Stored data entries
(** X23.  With integer weights, the only ones [Pipeline.Weights] holds,
    the confidence of a result is an integer from 0 to 100.  When the
    syntax check of the result is ok, the verdict is the tier of that
    confidence under the thresholds of the options, the stock ones when
    none are given; when it is not, the verdict is invalid, the
    confidence 0, and the only reason is the reason of the syntax
    check. *)
Theorem verdict_is_the_tier_of_the_confidence
    (runOptions : ValidationRunOptions) (email : jsstring) options
    (pools : Pools) (E : Env) (w : World) :
  let r := result (validation email options runOptions pools E w).1.1 in
  0 ≤ confidence r ≤ 100
  ∧ (syntaxOk (syntax (checks r)) = true →
     verdict r
     = Scoring.computeVerdict (inject_Z (confidence r))
         (o_scoring_thresholds (o_late options)))
  ∧ (syntaxOk (syntax (checks r)) = false →
     verdict r = Scoring.Invalid ∧ confidence r = 0
     ∧ ∃ reason, reasons r = [reason]
                 ∧ syntaxReason (syntax (checks r)) = Some reason).
Proof.
  cbv zeta. unfold Pipeline.runValidation, Verify.runValidation. cbv zeta.
  destruct (createDnsCache options pools) as [cache pools1].
  assert (Hgate : ∀ e n reason m s,
            let r := if includeDetails runOptions
                     then buildInvalidResult e n reason m s
                     else toOutputResult (buildInvalidResult e n reason m s)
                                         outBasic in
            0 ≤ confidence r ≤ 100
            ∧ (syntaxOk (syntax (checks r)) = true →
               verdict r
               = Scoring.computeVerdict (inject_Z (confidence r))
                   (o_scoring_thresholds (o_late options)))
            ∧ (syntaxOk (syntax (checks r)) = false →
               verdict r = Scoring.Invalid ∧ confidence r = 0
               ∧ ∃ reason, reasons r = [reason]
                           ∧ syntaxReason (syntax (checks r)) = Some reason)).
  { intros e n reason m s. destruct (includeDetails runOptions);
      cbn [buildInvalidResult toOutputResult confidence verdict reasons
           checks syntax syntaxOk syntaxReason];
      (split; [lia|]); (split; [done|]); intros _;
      repeat split; by eexists. }
  destruct (_ || _); [apply Hgate|].
  destruct (Syntax.validateSyntax _ _) as [syntaxOk syntaxReason].
  destruct syntaxOk; cbn [negb]; [|apply Hgate]. clear Hgate.
  unfold afterSyntaxGate, afterLookups. cbv zeta. unfold mbind, M_bind.
  destruct (Dns.checkDNS _ _ _ E w) as [[dnsResult cache1] w1].
  match goal with
  | |- context [localStages ?a ?b ?c ?d ?e ?f ?g ?ro ?o ?r ?ws ?lp ?dm ?ne
                            ?dr ?l] =>
      pose proof (settled_localStages ro a b c d e f g o r ws lp dm ne dr l)
        as Hl;
        destruct (localStages a b c d e f g ro o r ws lp dm ne dr l)
          as [[[providerResult canonicalResult] roleResult] l1]
  end.
  cbn [snd] in Hl.
  match goal with
  | |- context [stepSmtp ?ro ?r ?ws ?dm ?ne ?c ?l ?p E w1] =>
      pose proof (settled_stepSmtp ro r ws dm ne c l p E w1) as Hl2;
        destruct (stepSmtp ro r ws dm ne c l p E w1) as [[l2 pools2] w2]
  end.
  cbn [fst] in Hl2.
  match goal with
  | |- context [stepCatchAll ?ro ?o ?r ?ws ?dm ?dr ?c ?l ?p E w2] =>
      pose proof (settled_stepCatchAll ro o r ws dm dr c l p E w2) as Hl3;
        destruct (stepCatchAll ro o r ws dm dr c l p E w2)
          as [[l3 pools3] w3]
  end.
  cbn [fst] in Hl3. cbn [mret M_ret fst].
  match goal with
  | |- context [finish ?g ?ro ?e ?n ?d ?o ?p ?c ?r ?dr ?l] =>
      destruct (finish_result ro g e n d o p c r dr l)
        as (Hconf & Hverdict & _ & Hchecks & _)
  end.
  rewrite Hl2, Hl in Hl3. apply (f_equal fst) in Hl3.
  unfold stageDns, createInitialChecks in Hl3. locals.
  rewrite Hchecks, Hl3. cbn [syntaxOk]. split.
  - rewrite Hconf. unfold Scoring.clampScore. lia.
  - split; [intros _; exact Hverdict|done].
Qed.
(** A road is looked for near a point: the keywords bind, the default of
    [profile] is filled in, the tool is called once, and the user gets the
    explanation of the model. *)
Lemma nearest_road_run :
  handle_user_message demo "Which road is this?"
    (world [Return nearest_text; Return " Rue de Rivoli. "])
  = (outcome_map PyStr
       (fst (ask_llm_to_explain_result demo "Which road is this?"
               "osrm_nearest_road" (PyDict nearest_args)
               (snapped (nearest_args ++ [("profile", PyStr "driving")]))
               (after (world [Return nearest_text; Return " Rue de Rivoli. "])
                  (mkState [Return " Rue de Rivoli. "] 1)
                  [EvChat (decision_messages demo "Which road is this?") 512;
                   EvCall "osrm_nearest_road_impl" nearest_args;
                   EvBody "osrm_nearest_road_impl"
                     (nearest_args ++ [("profile", PyStr "driving")])]))),
     snd (ask_llm_to_explain_result demo "Which road is this?"
            "osrm_nearest_road" (PyDict nearest_args)
            (snapped (nearest_args ++ [("profile", PyStr "driving")]))
            (after (world [Return nearest_text; Return " Rue de Rivoli. "])
               (mkState [Return " Rue de Rivoli. "] 1)
               [EvChat (decision_messages demo "Which road is this?") 512;
                EvCall "osrm_nearest_road_impl" nearest_args;
                EvBody "osrm_nearest_road_impl"
                  (nearest_args ++ [("profile", PyStr "driving")])])))
  /\ tool_events
       (new_events (world [Return nearest_text; Return " Rue de Rivoli. "])
          (snd (handle_user_message demo "Which road is this?"
                  (world [Return nearest_text; Return " Rue de Rivoli. "]))))
     = [EvCall "osrm_nearest_road_impl" nearest_args;
        EvBody "osrm_nearest_road_impl"
          (nearest_args ++ [("profile", PyStr "driving")])].
Proof.
  exact (tool_result_is_explained (R := demo) "Which road is this?"
           (world [Return nearest_text; Return " Rue de Rivoli. "])
           nearest_text (mkState [Return " Rue de Rivoli. "] 0)
           [("tool", PyStr "osrm_nearest_road"); ("args", PyDict nearest_args)]
           "osrm_nearest_road" nearest_args MapServers.osrm_nearest_road_impl
           (nearest_args ++ [("profile", PyStr "driving")])
           (snapped (nearest_args ++ [("profile", PyStr "driving")]))
           (mkState [Return " Rue de Rivoli. "] 1)
           eq_refl eq_refl eq_refl eq_refl eq_refl eq_refl eq_refl).
Defined.

(** The same run, evaluated. *)
Lemma nearest_road_answer :
  fst (handle_user_message demo "Which road is this?"
         (world [Return nearest_text; Return " Rue de Rivoli. "]))
  = Return (PyStr "Rue de Rivoli.").
Proof. vm_compute. reflexivity. Qed.

(** The scenario of the Eiffel Tower: the geocoder is called once, with the
    query and the limit of the decision, and the user gets the explanation
    of the model, not the list of places. *)
Lemma eiffel_tower_scenario :
  fst (handle_user_message demo "Geocode the Eiffel Tower"
         (world [Return geocode_text; Return "The tower is in Paris."]))
  = Return (PyStr "The tower is in Paris.")
  /\ tool_events
       (log (snd (handle_user_message demo "Geocode the Eiffel Tower"
                    (world [Return geocode_text;
                            Return "The tower is in Paris."]))))
     = [EvCall "osm_geocode_impl" geocode_args;
        EvBody "osm_geocode_impl" geocode_args].
Proof. split; vm_compute; reflexivity. Qed.

(** C1 fails when the tool fails: the request names the tool
    [osrm_route_driving] of the registry, its four keywords bind, the body
    runs and finds no route.  The turn returns the text of the failure; the
    model is asked once, for the decision, and its second reply is never
    fetched. *)
Lemma failing_tool_is_not_explained :
  TOOL_FUNCTIONS !! "osrm_route_driving"
  = Some MapServers.osrm_route_driving_impl
  /\ Call.bind_kwargs MapServers.osrm_route_driving_impl route_args
     = inr route_args
  /\ json_loads demo (strip route_text)
     = Return (PyDict [("tool", PyStr "osrm_route_driving");
                       ("args", PyDict route_args)])
  /\ handle_user_message demo "Drive me from A to B"
       (world [Return route_text; Return "It takes an hour."])
     = (Return (PyStr ("Tool 'osrm_route_driving' failed with an exception: "
                       +:+ exn_text no_routes)),
        after (world [Return route_text; Return "It takes an hour."])
          (mkState [Return "It takes an hour."] 1)
          [EvChat (decision_messages demo "Drive me from A to B") 512;
           EvCall "osrm_route_driving_impl" route_args;
           EvBody "osrm_route_driving_impl" route_args]).
Proof. repeat split; vm_compute; reflexivity. Qed.

Lemma direct_answer_run :
  handle_user_message demo "What is OSRM?" (world [Return answer_text])
  = (Return (PyStr "OSRM is a routing engine."),
     after (world [Return answer_text]) (mkState [] 0)
       [EvChat (decision_messages demo "What is OSRM?") 512]).
Proof.
  exact (direct_answer_is_returned (R := demo) "What is OSRM?"
           (world [Return answer_text]) answer_text (mkState [] 0)
           [("answer", PyStr "OSRM is a routing engine.")]
           "OSRM is a routing engine."
           eq_refl eq_refl eq_refl eq_refl).
Defined.

Lemma prose_reply_run :
  ask_llm_for_tool_or_answer demo "Hello"
    (world [Return " I can only help with maps. "])
  = (Return (PyDict [("answer", PyStr "I can only help with maps.")]),
     after (world [Return " I can only help with maps. "]) (mkState [] 0)
       [EvChat (decision_messages demo "Hello") 512])
  /\ handle_user_message demo "Hello"
       (world [Return " I can only help with maps. "])
     = (Return (PyStr "I can only help with maps."),
        after (world [Return " I can only help with maps. "]) (mkState [] 0)
          [EvChat (decision_messages demo "Hello") 512]).
Proof.
  exact (malformed_reply_is_stripped_answer (R := demo) "Hello"
           (world [Return " I can only help with maps. "])
           " I can only help with maps. " (mkState [] 0)
           (mkExn JSONDecodeError "Expecting value")
           eq_refl eq_refl eq_refl).
Defined.

(** C3 fails on a reply with white space around it: the reply is no JSON,
    and the answer is the stripped reply, not the reply. *)
Lemma padded_prose_is_not_verbatim :
  json_loads demo " I can only help with maps. "
  = Raise (mkExn JSONDecodeError "Expecting value")
  /\ fst (ask_llm_for_tool_or_answer demo "Hello"
            (world [Return " I can only help with maps. "]))
     = Return (PyDict [("answer", PyStr "I can only help with maps.")])
  /\ fst (handle_user_message demo "Hello"
            (world [Return " I can only help with maps. "]))
     = Return (PyStr "I can only help with maps.")
  /\ PyStr "I can only help with maps."
     <> PyStr " I can only help with maps. ".
Proof. repeat split; try (vm_compute; reflexivity). discriminate. Qed.

Lemma array_reply_run :
  exists e,
    handle_user_message demo "Hello" (world [Return array_text])
    = (Raise e,
       after (world [Return array_text]) (mkState [] 0)
         [EvChat (decision_messages demo "Hello") 512])
    /\ (exn_kind e = TypeError \/ exn_kind e = AttributeError).
Proof.
  exact (non_object_decision_raises (R := demo) "Hello"
           (world [Return array_text]) array_text (mkState [] 0)
           (PyList [PyInt 1; PyInt 2]) eq_refl eq_refl eq_refl).
Defined.

(** On the reply [[1, 2]], a JSON array, the turn raises the
    [AttributeError] of [decision.get]. *)
Lemma array_reply_raises_AttributeError :
  json_loads demo (strip array_text) = Return (PyList [PyInt 1; PyInt 2])
  /\ fst (handle_user_message demo "Hello" (world [Return array_text]))
     = Raise (mkExn AttributeError
                (fault_text demo
                   (NoAttribute (PyList [PyInt 1; PyInt 2]) "get"))).
Proof. split; vm_compute; reflexivity. Qed.
(** * BrainSAIT enrichment pipeline: crawler, feature extraction, scoring

    A shallow embedding of the deterministic core of [brainsait_ai]:

    - [google_places/client.py]   : [BusinessRecord]
    - [features/engineering.py]   : [FeatureVector], [build_feature_vector]
    - [scoring/digital_maturity.py] : [DigitalMaturityScorer]
    - [generation/offers.py]      : [OfferGenerator.analyze_package_fit]
    - [utils/http.py]             : [get] under its [tenacity] retry policy
    - [enrichment/web_crawler.py] : [WebCrawler]
    - [utils/text.py], [storage/persistence.py] : cleaning and chunking
    - [pipeline/orchestrator.py], [cli.py] : discovery, analysis, summary,
      file names

    Conventions.  A Python [str] is a [string] (code points below 256);
    [None] is [option]'s [None]; a Python [int] is a [Z]; a function that
    may raise returns an [option], with [None] for the exception.  A Python
    [float] is a rational in [Q]: every float the scorer computes is a
    multiple of 1/4 below 2^10, so float arithmetic on them is exact, and
    the comparisons against the literals 300, 400, 250 and 4.2 agree with
    the rational ones (no double lies strictly between 4.2 and the double
    nearest to it).  Where a float operation does round (the mean of the
    word counts, the average score of a summary) its result is the nearest
    double, [Float.nearest].  What the third-party libraries answer (BeautifulSoup,
    trafilatura, langdetect, the network, the text generator) enters through
    type classes; [urllib.parse] and [tenacity] are written out.

    The first part holds the embedding, then the vocabulary of the
    statements with sample inputs; the second part holds the properties,
    module by module. *)

From Stdlib Require Import String Ascii List ZArith QArith Qround Qabs Qpower Qfield Bool.
From Stdlib Require Import Lia Lqa Arith.
From Stdlib Require Import Sorting.Sorted Sorting.Permutation.
From Equations Require Import Equations.
Import ListNotations.
Lemma closes_only_refl s : closes_only s s.
Proof. repeat split; auto. Qed.

Lemma closes_only_trans s1 s2 s3 : closes_only s1 s2 -> closes_only s2 s3 -> closes_only s1 s3.
Proof.
  intros (F1 & O1 & A1 & B1 & C1) (F2 & O2 & A2 & B2 & C2).
  repeat split; try congruence; auto.
Qed.

Lemma close_spec h s :
  fault_free s -> nth_error (handles s) h <> None ->
  exists s', close h s = (Ok tt, s') /\ closes_only s s' /\
             (exists p, nth_error (handles s') h = Some (p, false)) /\
             keeps s s' /\ error_count s' = error_count s.
Proof.
  intros Hf Hv; unfold close.
  destruct (nth_error (handles s) h) as [[p [|]]|] eqn:Hn; [|eexists; split; [reflexivity|] | congruence].
  - rewrite Hf. eexists; split; [reflexivity|].
    assert (Hlt : h < length (handles s)) by (apply nth_error_Some; congruence).
    simpl_st. split; [|split; [exists p; apply nth_error_update_nth_eq; exact Hlt|]].
    + repeat split; simpl_st; auto.
      * intros i q Hi. destruct (Nat.eq_dec i h) as [->|Hne].
        -- rewrite nth_error_update_nth_eq in Hi by exact Hlt; discriminate.
        -- rewrite nth_error_update_nth_ne in Hi by exact Hne; exact Hi.
      * intros i q Hi. destruct (Nat.eq_dec i h) as [->|Hne]; [congruence|].
        rewrite nth_error_update_nth_ne by exact Hne; exact Hi.
      * intros i Hi. destruct (Nat.eq_dec i h) as [->|Hne].
        -- rewrite nth_error_update_nth_eq by exact Hlt; discriminate.
        -- rewrite nth_error_update_nth_ne by exact Hne; exact Hi.
    + split; [unfold keeps; repeat split; intros; reflexivity | reflexivity].
  - split; [apply closes_only_refl|]. split; [exists p; exact Hn|]. split; [apply keeps_refl|reflexivity].
Qed.

Lemma for_close_spec hs s :
  fault_free s -> (forall h, In h hs -> nth_error (handles s) h <> None) ->
  exists s', for_ hs close s = (Ok tt, s') /\ closes_only s s' /\
             (forall h, In h hs -> exists p, nth_error (handles s') h = Some (p, false)) /\
             keeps s s' /\ error_count s' = error_count s.
Proof.
  revert s; induction hs as [|h hs IH]; intros s Hf Hv.
  - exists s; split; [reflexivity|]. split; [apply closes_only_refl|].
    split; [intros h []|]. split; [apply keeps_refl|reflexivity].
  - destruct (close_spec h s Hf (Hv h (or_introl eq_refl)))
      as (s1 & Hrun & Co1 & [p Hp] & K1 & E1).
    destruct Co1 as (Ef1 & Eo1 & A1 & B1 & V1).
    destruct (IH s1) as (s2 & Hrun2 & Co2 & Hcl & K2 & E2).
    { intro r; rewrite Ef1; apply Hf. }
    { intros h' Hh'; apply V1, Hv; right; exact Hh'. }
    exists s2. simpl. erewrite bind_ok by exact Hrun. split; [exact Hrun2|].
    split; [apply (closes_only_trans s s1 s2); [repeat split; auto | exact Co2]|].
    split.
    + intros h' [<-|Hin]; [|apply Hcl, Hin].
      exists p. destruct Co2 as (_ & _ & _ & B2 & _). apply B2, Hp.
    + split; [apply (keeps_trans _ s1); assumption | congruence].
Qed.

Lemma lookup_In {A} k (v : A) m : lookup k m = Some v -> In (k, v) m.
Proof.
  induction m as [|[k' v'] m IH]; simpl; [discriminate|].
  destruct (String.eqb_spec k k') as [->|_]; [intros E; injection E as ->; left; reflexivity|].
  intros E; right; apply IH, E.
Qed.

Lemma close_all_spec s :
  fault_free s -> out_valid s ->
  exists s', close_all s = (Ok tt, s') /\ closes_only s s' /\
    (forall F h0 h1 h2, In (F, (h0, h1, h2)) (out_files s) ->
       forall h, In h [h0; h1; h2] -> exists p, nth_error (handles s') h = Some (p, false)) /\
    keeps s s' /\ error_count s' = error_count s.
Proof.
  intros Hf Hv. unfold close_all. erewrite bind_ok by reflexivity.
  assert (Gen : forall (os : list (string * (nat * nat * nat))) st, fault_free st ->
            (forall F h0 h1 h2, In (F, (h0, h1, h2)) os ->
               forall h, In h [h0; h1; h2] -> nth_error (handles st) h <> None) ->
            exists st', for_ os (fun kv => match kv with (_, (h0, h1, h2)) => for_ [h0; h1; h2] close end) st
                        = (Ok tt, st') /\ closes_only st st' /\
              (forall F h0 h1 h2, In (F, (h0, h1, h2)) os ->
                 forall h, In h [h0; h1; h2] -> exists p, nth_error (handles st') h = Some (p, false)) /\
              keeps st st' /\ error_count st' = error_count st).
  { induction os as [|[F [[h0 h1] h2]] os IH]; intros st Hf' Hv'.
    - exists st; split; [reflexivity|]. split; [apply closes_only_refl|].
      split; [intros ? ? ? ? []|]. split; [apply keeps_refl|reflexivity].
    - destruct (for_close_spec [h0; h1; h2] st Hf' (Hv' F h0 h1 h2 (or_introl eq_refl)))
        as (s1 & Hrun1 & Co1 & Hcl1 & K1 & E1).
      pose proof Co1 as (Ef1 & Eo1 & A1 & B1 & V1).
      destruct (IH s1) as (s2 & Hrun2 & Co2 & Hcl2 & K2 & E2).
      { intro r; rewrite Ef1; apply Hf'. }
      { intros F' g0 g1 g2 Hin h Hh; apply V1, (Hv' F' g0 g1 g2); [right|]; assumption. }
      exists s2; simpl. erewrite bind_ok by exact Hrun1. split; [exact Hrun2|].
      split; [apply (closes_only_trans _ s1); assumption|].
      split.
      + intros F' g0 g1 g2 [E|Hin] h Hh.
        * injection E as <- <- <- <-. destruct (Hcl1 h Hh) as [p Hp].
          exists p; destruct Co2 as (_ & _ & _ & B2 & _); apply B2, Hp.
        * apply (Hcl2 F' g0 g1 g2 Hin h Hh).
      + split; [apply (keeps_trans _ s1); assumption | congruence]. }
  apply Gen; [exact Hf|].
  intros F h0 h1 h2 Hin h Hh. destruct (Hv F h0 h1 h2 Hin) as (L0 & L1 & L2).
  apply nth_error_Some. simpl in Hh; intuition subst; assumption.
Qed.

Lemma for_app {A} (xs ys : list A) (f : A -> M unit) s :
  for_ (app xs ys) f s = bind (for_ xs f) (fun _ => for_ ys f) s.
Proof.
  revert s; induction xs as [|x xs IH]; intros s; simpl; [reflexivity|].
  cbv [bind]. destruct (f x s) as [[u|e] s']; [rewrite IH; reflexivity | reflexivity].
Qed.

Lemma write_error_lines h c s :
  fault_free s -> nth_error (handles s) h = Some ("error_file", true) ->
  exists s', for_ c (fun kv => write h (fst kv ++ TAB ++ str_nat (snd kv))) s = (Ok tt, s') /\
    handles s' = handles s /\ faults s' = faults s /\ error_count s' = error_count s /\
    contents "error_file" s' = app (contents "error_file" s) (map error_line c).
Proof.
  revert s; induction c as [|kv c IH] using rev_ind; intros s Hf Hh.
  - exists s; split; [reflexivity|]. rewrite app_nil_r; auto.
  - rewrite for_app.
    destruct (IH s Hf Hh) as (s1 & Hrun & Eh & Ef & Ec & Cc).
    erewrite bind_ok by exact Hrun. simpl.
    erewrite bind_ok by (apply write_eq; [rewrite Eh; exact Hh | rewrite Ef; apply Hf]).
    eexists; split; [reflexivity|]. simpl_st.
    split; [exact Eh|]. split; [exact Ef|]. split; [exact Ec|].
    rewrite contents_set_files_eq, Cc, map_app, app_assoc; reflexivity.
Qed.

Lemma write_error_file_spec s :
  fault_free s ->
  exists s', write_error_file s = (Ok tt, s') /\
    handles s' = app (handles s) [("error_file", false)] /\
    contents "error_file" s' = map error_line (error_count s) /\
    keeps s s'.
Proof.
  intros Hf. pose proof (write_error_file_keeps s) as K.
  unfold write_error_file in *. erewrite bind_ok in * by (apply open_w_eq; apply Hf).
  set (s1 := set_handles (set_files s (insert "error_file" [] (files s)))
                         (app (handles s) [("error_file", true)])) in *.
  assert (Hh1 : nth_error (handles s1) (length (handles s)) = Some ("error_file", true))
    by apply nth_error_snoc.
  assert (Hf1 : fault_free s1) by exact Hf.
  unfold try_finally in *. erewrite bind_ok in * by reflexivity.
  destruct (write_error_lines (length (handles s)) (error_count s1) s1 Hf1 Hh1)
    as (s2 & Hrun & Eh & Ef & Ec & Cc).
  rewrite Hrun in *.
  unfold close in *. rewrite Eh in *. rewrite Hh1 in *. rewrite Ef, Hf1 in *.
  eexists; split; [reflexivity|]. simpl_st.
  split; [unfold s1 at 1; simpl_st; apply update_nth_snoc|].
  split; [|exact K].
  change (contents "error_file" s2 = map error_line (error_count s)).
  rewrite Cc. unfold contents at 1; unfold s1; simpl_st. rewrite lookup_insert_eq. reflexivity.
Qed.


Lemma In_insert_val {A} k k' (v v' : A) m :
  In (k', v') (insert k v m) -> (k' = k /\ v' = v) \/ In (k', v') m.
Proof.
  induction m as [|[k0 v0] m IH]; simpl.
  - intros [E|[]]; injection E; auto.
  - destruct (String.eqb_spec k k0) as [->|Hne]; simpl.
    + intros [E|Hin]; [injection E as -> ->; auto | auto].
    + intros [E|Hin]; [auto | destruct (IH Hin); auto].
Qed.

Lemma Pres_hinv_frame {A} (m : M A) :
  (forall s, handles (snd (m s)) = handles s /\ out_files (snd (m s)) = out_files s /\
             faults (snd (m s)) = faults s) -> Pres hinv m.
Proof.
  intros Hm s (Hf & Ho & Hv). destruct (Hm s) as (Eh & Eo & Ef).
  split; [intro r; rewrite Ef; apply Hf|].
  split; [unfold open_inv; rewrite Eh, Eo; exact Ho|].
  unfold out_valid; rewrite Eh, Eo; exact Hv.
Qed.

Lemma open_outputs_hinv F : Pres hinv (open_outputs F).
Proof.
  intros s (Hf & Ho & Hv). unfold open_outputs.
  erewrite bind_ok by reflexivity. cbn [out_files].
  destruct (lookup F (out_files s)) as [hs|] eqn:Hl; [split; auto|].
  erewrite bind_ok by (apply makedirs_eq; apply Hf). cbv zeta.
  erewrite bind_ok by (apply open_w_eq; apply Hf).
  erewrite bind_ok by (apply open_w_eq; apply Hf).
  erewrite bind_ok by (apply open_w_eq; apply Hf).
  unfold set_out; simpl_st. rewrite !length_app; simpl.
  set (n := length (handles s)).
  split; [exact Hf|]. split.
  - intros i p Hi. simpl_st.
    assert (Hlt : i < n + 1 + 1 + 1).
    { match type of Hi with nth_error ?l i = _ =>
        assert (Hs : nth_error l i <> None) by (rewrite Hi; discriminate) end.
      apply nth_error_Some in Hs. rewrite !length_app in Hs; simpl in Hs. unfold n; lia. }
    destruct (Nat.lt_ge_cases i n) as [Hin|Hge].
    + rewrite <- !app_assoc, nth_error_app1 in Hi by exact Hin.
      destruct (Ho i p Hi) as (F' & g0 & g1 & g2 & HF' & Hg).
      exists F', g0, g1, g2; split; [|exact Hg].
      rewrite lookup_insert_ne; [exact HF'|]. intros ->; congruence.
    + exists F, n, (n + 1), (n + 1 + 1); split; [apply lookup_insert_eq|]. lia.
  - intros F' g0 g1 g2 Hin. simpl_st.
    apply In_insert_val in Hin as [[-> E]|Hin].
    + injection E as -> -> ->; rewrite ?length_app; simpl; unfold n; lia.
    + destruct (Hv F' g0 g1 g2 Hin) as (L0 & L1 & L2); rewrite ?length_app; simpl; unfold n in *; lia.
Qed.

Lemma label_total_insert F l v c :
  label_total F (insert l v c) + (if String.eqb (str_replace_colon l) F then counter_get l c else 0) =
  label_total F c + (if String.eqb (str_replace_colon l) F then v else 0).
Proof.
  unfold counter_get; induction c as [|[k w] c IH]; simpl.
  - destruct (String.eqb (str_replace_colon l) F); simpl; lia.
  - destruct (String.eqb_spec l k) as [->|Hne]; simpl.
    + destruct (String.eqb (str_replace_colon k) F); lia.
    + destruct (String.eqb (str_replace_colon k) F), (String.eqb (str_replace_colon l) F); simpl in *; lia.
Qed.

■ **Instructions for the task**: Starting with the line with "r)) = Some reason))." above and going on through the line with "destruct (_ || _); [apply Hgate|].", transcribe every line exactly, both ends included, and add nothing.

■ **Response**:
                           ∧ syntaxReason (syntax (checks r)) = Some reason)).
  { intros e n reason m s. destruct (includeDetails runOptions);
      cbn [buildInvalidResult toOutputResult confidence verdict reasons
           checks syntax syntaxOk syntaxReason];
      (split; [lia|]); (split; [done|]); intros _;
      repeat split; by eexists. }
  destruct (_ || _); [apply Hgate|].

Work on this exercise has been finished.